MATERIAL PROVIDED Start Marker
(* ===== verification/Prelude.v ===== *)
(** * Master-Worker task orchestrator: verification development

    ** The program

    A master accepts tasks over HTTP, keeps them in a scheduler and hands them to
    workers over one gRPC stream per worker; workers report the outcome and send
    heartbeats.  Around the scheduler are a circuit breaker per worker, a task
    store, an event bus for the dashboard and periodic checks.

    ** Files

    - [Prelude]: field update, wrap-around integers, map iteration order, generic
      lemmas, the tactics [simpl_fields] and [b2p].
    - [GoTime]: [time.Time] and [time.Duration]; saturating [Sub], wrapping products.
    - [Heap]: the standard library's [container/heap] ([up], [down], [Push], [Pop],
      [Init]) over an interface with laws, as [heap.Interface] is.
    - [Task]: [internal/task/task.go], the task record and its state machine.
    - [Scheduler]: [internal/task/scheduler.go].  [SchedulerFacts] has what each
      operation does and the invariants, [Inv] and the weaker [Loose] that also holds
      when a task is held twice; [SchedulerProps] the properties of the operations;
      [SchedulerSpec] an abstract scheduler and the refinement.
    - [CircuitBreaker]: [internal/circuitbreaker/circuit_breaker.go], a breaker and
      the registry with its double-checked creation.
    - [Config]: [internal/config/config.go], with the parsers of numbers and durations
      that it calls.
    - [Store]: [internal/store/*.go], the store interface as a class with its laws,
      the memory store (which keeps pointers) and the database store (which keeps
      encoded copies).
    - [Events]: [internal/events/event_bus.go], channels with buffers and closing.
    - [NodeServer]: [internal/server/node_server.go], every handler, over any task
      store.  [NodeFacts] has the properties of the handlers one by one; [Dispatch]
      interleaves the dispatch loops of all streams with everything else, one lock
      operation at a time, and shows that a round of [NodeServer] is a run of a loop.
    - [Master]: the handlers of [internal/master/master.go]; [MasterFacts] their
      properties.
    - [Worker]: [internal/worker/worker.go], the execution of an assignment and the
      process with its receiver, semaphore, task goroutines and shutdown.
    - [EndToEnd]: a dispatch round of the master, the execution on a worker and the
      report, composed.
    - [NodeTrace]: any sequence of the node service's operations and what stays true
      of its tasks; [Observe]: the collectors of [internal/metrics], the gRPC
      interceptors and the logger; [Counters]: what the metrics are after a run of
      [NodeTrace].
    - [Lifecycle]: the master's process: [NewMaster], [Start], [startGRPC] and
      [startHTTP] of [internal/master/master.go] as steps of their goroutines, with
      [internal/health] and the rate limiter of [internal/middleware].
    - [WebSocket]: [internal/master/api_handlers.go], the handlers of all event
      streams against the bus of [Events].
    - [LoadTest]: [cmd/loadtest/main.go], its goroutines and percentiles.
    - [Cluster]: the node of [NodeTrace] with one process of [Worker] per stream, the
      assignments on the wire and the reports under way.
    - [Router]: the routing table of [startHTTP], the mux of [net/http] that it is
      registered with, [serve], a request from its path to its handler's answer, and
      [httpServer], the limiter around it.  [LoadMaster]: the load test's client
      against that server.
    - [Entry]: [main.go], [NewWorker] and the heartbeat loop, the tickers, opening the
      database, [internal/tls] and [internal/tracing].
    - [Durable]: the runs of [NodeTrace] over the database of [Store], and what a
      crash after any of them leaves.
    - [Finish]: the steps of [Cluster] as a game against what the commands answer.
    - [Net]: the loops of [Dispatch] with the streams and workers of [Cluster],
      interleaved without any condition.

    ** State

    Tasks are shared by pointer between the scheduler, the store and the handlers,
    so the scheduler's [World] is a memory of tasks [Mem] (a finite map from
    pointers to tasks) and the [Scheduler] record, whose queues hold pointers.
    [Node] adds the store, the breakers, the bus, the workers, the streams and the
    metrics.  A method with a lock is one function of the state; a method that Go
    runs in several critical sections is split where the interleaving matters
    ([getFast] and [getSlow], [unsubscribeDelete] and [closeChan], the steps of
    [Dispatch.sysStep]).

    What the code reads from outside is an argument: the clock, random numbers, the
    iteration order of a Go map ([map_order] says that a list is one), the outcome
    of a send, decoded request bodies, the conversion of an out-of-range float.
    Tasks that the code allocates get a pointer that the theorems assume unused.

    ** Theorems

    - Nothing is lost: over any sequence of scheduler and task calls a task that
      entered is completed or held, also when a task in flight is enqueued again, and
      under unused ids it is so exactly once ([no_task_lost]); the calls refine an
      abstract scheduler without heap, loops and slices, each with the effect that
      its arguments determine ([scheduler_refines_spec]); queued work never waits
      while every loop sleeps ([no_lost_wakeup]).
    - Each scheduler operation, on every branch: [Dequeue_most_urgent] and
      [Dequeue_drains_in_order] (the heap agrees with priority and age), the exact
      effect of reports, retries, timeouts and requeueing, duplicates included.
    - The task state machine: [calls_follow_transitions], [retries_are_bounded],
      [retry_delay_window].
    - Breakers open, half-open and close at their thresholds and never share state.
    - The node service: one dispatch round, a report, the cleanup of a stream, the
      health check; what a failed send, a reconnection, a late report and a stale
      worker id do.
    - Components together: a task from its dispatch over its execution to its report
      ([task_end_to_end]); what stays true of the tasks over any run of the node
      service, and under which conditions more does ([node_well_formed]), and its
      metrics ([metrics_count_the_run]); the event streams against the bus
      ([websocket_delivery], [websocket_handlers_clean_up],
      [disconnected_client_lingers]).
    - The cluster: in any interleaving of the master's loops and its workers, failed
      sends and reused ids included, each entry in flight is queued again, on its way
      to, in or on its way back from a worker whose stream is served, or was passed
      over by a cleanup because its task named another worker
      ([in_flight_tasks_accounted_for], with the case in which that happens,
      [late_report_duplicates_dispatch]).  With successful sends, unused ids and one
      round at a time ([Cluster]), the last case does not arise
      ([cluster_accounts_for_tasks]), what is sent is executed at most once per
      assignment ([cluster_executes_what_was_sent]), the end of the streams gives
      everything back ([closing_streams_recovers]), and from every reachable state the
      cluster can lead all its tasks to COMPLETED or DEAD, whatever the commands
      answer ([work_can_always_finish]): each retry costs an attempt.
    - After a crash the database brings back exactly what was held, but for the tasks
      whose last save failed and those that had been retried from the dead letter
      queue ([crash_recovers_held_tasks]).
    - The HTTP interface: the tree search picks the most specific pattern
      ([mux_picks_most_specific]), redirects end and path values are there
      ([redirects_end], [path_values_present]), only POST changes anything but the
      subscriptions to events ([get_requests_are_safe]) and no sequence of requests
      behind the limiter loses or makes up a task ([requests_conserve_tasks]).
    - The processes: the exit status ([master_exit_status]) and the intervals that
      panic ([heartbeat_interval_panics]); mutual authentication ([mutual_tls]); a
      worker's concurrency, bookkeeping and shutdown ([worker_concurrency_bounded],
      [worker_accounts_for_assignments], [graceful_shutdown_reports_all],
      [shutdown_can_abandon_tasks]); the master's, which the pending RPCs hold up
      ([master_start_returns], [master_shutdown_completes],
      [shutdown_cuts_requests], [ready_after_shutdown]).
    - The load test counts what the master holds ([load_test_against_master]).
    - Equivalences: draining the queue is sorting it, the load test's report is that
      of its replies one after another ([load_report_sequential]), a whole round is
      a run of its steps ([rounds_are_loop_steps]), and a limited
      server is a server of the admitted requests ([limiter_transparent]).
    - The store's recovery and aliasing, the bus's delivery and freedom from panics,
      the environment's values, the HTTP API's submissions and dead-letter retries.
    - Behaviour that differs from what the code or its documents mean is stated as
      it is ([send_failure_leaves_entry], [reconnect_loses_stream],
      [stale_worker_takes_task], [stale_report_overrides_retry],
      [late_report_duplicates_dispatch], [late_report_counts_for_breaker],
      [same_instant_submissions_collide], [dead_letter_retry_is_not_saved],
      [refused_loop_spins], [AllTasks_overlooks_urgent],
      [batch_sleep_below_second], [retried_duration_negative]).

    ** Bounds and fuel

    Counters are int32 or int64 with wrap-around.  The heap's loops recur with fuel:
    [up] the index and [down] the length, and each round halves the index or moves
    to a child, so [Heap]'s lemmas hold without a condition on it.  ParseDuration's
    loop and [Router.segments] consume a character or more a round, so their fuel is
    the length of the text.  The dashboard's bounds (100 completed, 200 queued) and
    the bus's buffer (512) are the code's.

    ** Not modelled

    Log output, encoding/json and the transports: gRPC, WebSocket, the parsing of
    HTTP requests and the token bucket of the rate limiter are what their packages
    document, as arguments or as enabling conditions of steps; so are badger, the
    OpenTelemetry SDK, certificates and their verification.  Prometheus, pprof and
    the dashboard's files get their requests from [Router] and are not followed
    further, and CONNECT requests are left out.  The runs of [NodeTrace] take the
    operations of the node one after another; the theorems on them that need
    successful sends or unused ids say so, and [Cluster], [Counters] and [Finish]
    assume both ([nodeOk]); a failed send and two tasks of one id are theorems of
    their own ([send_failure_leaves_entry], [same_instant_submissions_collide]), and
    [Dispatch] and [Net] do without either condition.  In [Durable] a write can
    fail; a task that is written can be read back.  In [Finish] new workers can
    connect and reports get through.  In the load test parsing the flags, the pauses
    and printing are left out, and its request arrives decoded; the percentiles'
    theorem covers up to 10,000 latencies, as many as a batch may ask for. *)

From Stdlib Require Export ZArith Lia.
From stdpp Require Export base tactics option list gmap fin_maps strings.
MATERIAL PROVIDED End Marker
**TASK PROMPT:**
Everything from the first line of the records above to the line containing "operation does and", inclusive, should be repeated exactly; leave out the rest.

**TASK OUTPUT:**
(* ===== verification/Prelude.v ===== *)
(** * Master-Worker task orchestrator: verification development

    ** The program

    A master accepts tasks over HTTP, keeps them in a scheduler and hands them to
    workers over one gRPC stream per worker; workers report the outcome and send
    heartbeats.  Around the scheduler are a circuit breaker per worker, a task
    store, an event bus for the dashboard and periodic checks.

    ** Files

    - [Prelude]: field update, wrap-around integers, map iteration order, generic
      lemmas, the tactics [simpl_fields] and [b2p].
    - [GoTime]: [time.Time] and [time.Duration]; saturating [Sub], wrapping products.
    - [Heap]: the standard library's [container/heap] ([up], [down], [Push], [Pop],
      [Init]) over an interface with laws, as [heap.Interface] is.
    - [Task]: [internal/task/task.go], the task record and its state machine.
    - [Scheduler]: [internal/task/scheduler.go].  [SchedulerFacts] has what each
      operation does and the invariants, [Inv] and the weaker [Loose] that also holds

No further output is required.